P7-I: They represented support, a pillar to relate to.

Most of the participants explicitly denied that their thoughts were perceived as a hindrance to their performance supporting the impression that they considered them as helpful.

P2-I: I do not experience any self-sabotage, in terms of what I am thinking. There are no thoughts in the direction that “you cannot do this”.

In many cases, these thoughts were presented as helpful self-instructions, where participants were mentally telling themselves what to do. These instructional thoughts could have been beneficial when the participants were striving to progress in the exercise.

P4-I: But they [self-instructional thoughts] normally come to me if I start feeling that now I am too … at a point where I thought that now you are only talking without getting any effect. “I will have to start to listen to what he is saying”.

We asked the participants if they experienced repetition of the same thoughts (repetitive thinking) as opposed to new thoughts during the exercise. All of them reported the presence of repetition in their way of thinking, of which some stated there to be more of a combination of recurring and new thoughts.

P9-I: No new thoughts, there were a couple of alternatives that one alternated between based on his reactions and actions …. So, it was really the alternation between two alternatives [to shoot or not shoot].

P2-I: I think both, new thoughts are occurring, and several thoughts repeat themselves, that have already been through the system, that you resume because the situation is changing, or he is changing.

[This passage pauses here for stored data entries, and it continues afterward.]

(** A cost whose lowest terms fit the columns it is stored in. *)
Record storable (v : ExactMinorCost) : Prop := {
  st_numerator : 0 <= Numerator v;
  st_denominator : 1 <= Denominator v;
  st_currency : ParseCurrencyCode (Currency v) = Ok (Currency v);
  st_ranges : int64_range (Numerator v / Z.gcd (Numerator v) (Denominator v)) /\
              int64_range (Denominator v / Z.gcd (Numerator v) (Denominator v));
}.

Lemma normalizeExactMinorCost_storable v : storable v <-> exists w, normalizeExactMinorCost v = Ok w.
Proof.
  unfold normalizeExactMinorCost. split.
  - intros [Hn Hd Hc [R1 R2]]. rewrite Hc, String.eqb_refl. simpl.
    rewrite (proj2 (Z.ltb_ge (Numerator v) 0)), (proj2 (Z.ltb_ge (Denominator v) 1)) by lia. simpl.
    unfold exactMinorCostFromBig.
    rewrite (proj2 (Z.ltb_ge (Numerator v) 0)), (proj2 (Z.ltb_ge (Denominator v) 1)) by lia. simpl.
    assert (Z.gcd (Numerator v) (Denominator v) <> 0) as Hg by (intros H%Z.gcd_eq_0; lia).
    pose proof (Z.gcd_nonneg (Numerator v) (Denominator v)).
    rewrite (proj2 (Z.eqb_neq _ 0) Hg), !Z.quot_div_nonneg by lia.
    unfold IsInt64. rewrite !bool_decide_eq_true_2 by done. simpl. eauto.
  - intros (w & H). destruct (ParseCurrencyCode _) as [|c] eqn:Hc; [done|].
    apply ParseCurrencyCode_Ok in Hc as Hcc. subst c. rewrite String.eqb_refl in H. simpl in H.
    destruct (_ || _) eqn:Hneg in H; [done|]. unfold exactMinorCostFromBig in H. rewrite Hneg in H. to_prop.
    assert (Z.gcd (Numerator v) (Denominator v) <> 0) as Hg by (intros H0%Z.gcd_eq_0; lia).
    pose proof (Z.gcd_nonneg (Numerator v) (Denominator v)).
    rewrite (proj2 (Z.eqb_neq _ 0) Hg), !Z.quot_div_nonneg in H by lia.
    destruct (_ || _) eqn:Hr in H; [done|]. apply orb_false_iff in Hr as [R1 R2].
    apply negb_false_iff, bool_decide_eq_true in R1, R2. by constructor; [lia..|done|].
Qed.

Lemma exact_storable v :
  exact_cost_ok v -> ParseCurrencyCode (Currency v) = Ok (Currency v) -> storable v.
Proof. intros [Hn Hd Hg ?] Hc. constructor; [lia|lia|done|]. by rewrite Hg, !Z.div_1_r. Qed.

Lemma normalized_storable v w : normalizeExactMinorCost v = Ok w -> storable w.
Proof.
  intros H. assert (storable v) as [_ _ Hc _] by (apply normalizeExactMinorCost_storable; eauto).
  apply normalizeExactMinorCost_Ok in H as (_ & _ & Hok & Hcur & _).
  apply exact_storable; [done|]. by rewrite Hcur.
Qed.

(** Costs that were normalized compare as what they are worth. *)
Lemma compareExactMinorCosts_Ok v w c :
  compareExactMinorCosts v w = Ok c ->
  Currency v = Currency w /\ c = Qcompare (exactCostRat v) (exactCostRat w).
Proof.
  unfold compareExactMinorCosts. intros (l & Hl & (r & Hr & H)%bind_Ok)%bind_Ok.
  destruct (String.eqb_spec (Currency l) (Currency r)) as [He|]; [|done]. simpl in H.
  injection H as <-.
  apply normalizeExactMinorCost_Ok in Hl as (_ & _ & [] & E1 & E).
  apply normalizeExactMinorCost_Ok in Hr as (_ & _ & [] & E2 & E0).
  split; [congruence|]. rewrite <- E, <- E0. unfold exactCostRat, SetFrac, Qcompare. simpl.
  by rewrite !Z2Pos.id by lia.
Qed.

The participants reported repetitive thoughts that were closely linked to the current task. Such thoughts revolved around actions they would have to undertake, situational changes and mission goals. They also repeatedly considered the consequences of different actions and potential outcomes.

P3-I: … repeated some thoughts about the consequence, I do circle back to that thought many times, or what I potentially will have to do … What will the outcome be, that is what is returning to me.

Most participants engaged in some sort of consequence thinking. Referring to the above quote, some explicitly described these thoughts as repetitive, while others referred to such thoughts as being of high priority, and therefore most likely to be repeated several times. They often referred to their thinking as “thinking in circles” or “being in a loop”:

P3-I: Constantly reassessing the situation … reassessing what I see all the time …. It is a circle, “What do I see, what does he do, what should I do about it”. So, I feel that it is going in a circle.

We asked participants about the valence of their thoughts when engaging in the exercise. For the most part they considered their thinking to be neutral.

P2-I: Let me think [pause]. I am tempted to say neutral. That could be because you are in a professional mindset where you try to exclude the feeling of positive/negative and only try to work with what you have at the moment.

This participant excluded feelings that were positive or negative to maintain professionalism, aligning with the intentions of staying open-minded from the first main theme. This neutrality may also result from task-focused thinking.

P4-I: [the thoughts were] neutral and were really only focused on the assignment. Concerning the question about how I was thinking immediately after, being unsure whether you were capable of solving the assignment or not. Such thoughts are not present in the moment, at that point, I only have to solve the mission.

Solving the mission leaves little room for emotions or reflections, which seemed to be postponed until after the exercise. When asked if evaluative and reflective thoughts appeared during the exercise, one participant responded:

P4-I: Seldom, it has happened, but I try to push away such thoughts as they do affect the way I am performing.

All in all, the participants appear to have sought a neutral and professional stance during the exercise.

3.3 Theme 3: In the aftermath

The third and final main theme concerns retrospective thinking processes and encompasses three subthemes: “Hindsight and evaluative thoughts”, “justifications for actions” and “thinking about own abilities”. Participants typically experienced these reflections immediately after the exercise, though they occasionally surfaced briefly during the activity. Post-exercise thinking appeared more in-depth and reflective than thoughts during the exercise, suggesting that participants lacked the time to fully engage with such thinking while interacting with the perpetrator. If such thoughts did arise during the exercise, they most likely emerged in fragments and later transformed into longer reflections in the interviews.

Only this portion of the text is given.